**Input data**
━━━
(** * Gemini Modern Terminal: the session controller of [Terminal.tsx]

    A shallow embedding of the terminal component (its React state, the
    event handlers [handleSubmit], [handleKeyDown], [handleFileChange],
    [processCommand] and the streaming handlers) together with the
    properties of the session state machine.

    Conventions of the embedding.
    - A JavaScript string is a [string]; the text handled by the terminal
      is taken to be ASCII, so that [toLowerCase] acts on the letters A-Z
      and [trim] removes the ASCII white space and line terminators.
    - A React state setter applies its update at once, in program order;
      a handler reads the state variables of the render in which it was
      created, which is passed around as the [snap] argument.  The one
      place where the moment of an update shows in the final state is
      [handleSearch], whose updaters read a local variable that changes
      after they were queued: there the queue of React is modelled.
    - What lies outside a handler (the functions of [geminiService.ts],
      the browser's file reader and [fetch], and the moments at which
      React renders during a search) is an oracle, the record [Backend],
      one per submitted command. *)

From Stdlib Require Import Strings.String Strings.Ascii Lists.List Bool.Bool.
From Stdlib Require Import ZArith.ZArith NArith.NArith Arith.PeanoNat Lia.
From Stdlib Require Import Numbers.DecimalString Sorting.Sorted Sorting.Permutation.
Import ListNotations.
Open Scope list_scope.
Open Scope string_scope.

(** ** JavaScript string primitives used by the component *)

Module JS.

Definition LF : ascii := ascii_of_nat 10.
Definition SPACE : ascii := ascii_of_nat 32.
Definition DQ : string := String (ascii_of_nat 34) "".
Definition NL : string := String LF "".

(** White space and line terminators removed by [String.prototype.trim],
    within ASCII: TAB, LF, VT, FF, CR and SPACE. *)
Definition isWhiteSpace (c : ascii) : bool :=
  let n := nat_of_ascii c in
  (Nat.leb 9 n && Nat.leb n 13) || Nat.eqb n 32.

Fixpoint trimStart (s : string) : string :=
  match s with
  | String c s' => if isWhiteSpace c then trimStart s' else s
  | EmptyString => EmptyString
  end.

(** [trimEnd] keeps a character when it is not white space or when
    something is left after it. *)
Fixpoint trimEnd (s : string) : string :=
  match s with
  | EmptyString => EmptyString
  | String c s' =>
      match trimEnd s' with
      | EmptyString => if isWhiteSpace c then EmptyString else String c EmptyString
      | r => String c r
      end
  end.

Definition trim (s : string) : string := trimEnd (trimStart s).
━━━
**Exercise brief**
All lines from the one that contains "let n := nat_of_ascii c in" through the end of the listing above should be copied exactly, with nothing else.

**Result**
  let n := nat_of_ascii c in
  (Nat.leb 9 n && Nat.leb n 13) || Nat.eqb n 32.

Fixpoint trimStart (s : string) : string :=
  match s with
  | String c s' => if isWhiteSpace c then trimStart s' else s
  | EmptyString => EmptyString
  end.

(** [trimEnd] keeps a character when it is not white space or when
    something is left after it. *)
Fixpoint trimEnd (s : string) : string :=
  match s with
  | EmptyString => EmptyString
  | String c s' =>
      match trimEnd s' with
      | EmptyString => if isWhiteSpace c then EmptyString else String c EmptyString
      | r => String c r
      end
  end.

Definition trim (s : string) : string := trimEnd (trimStart s).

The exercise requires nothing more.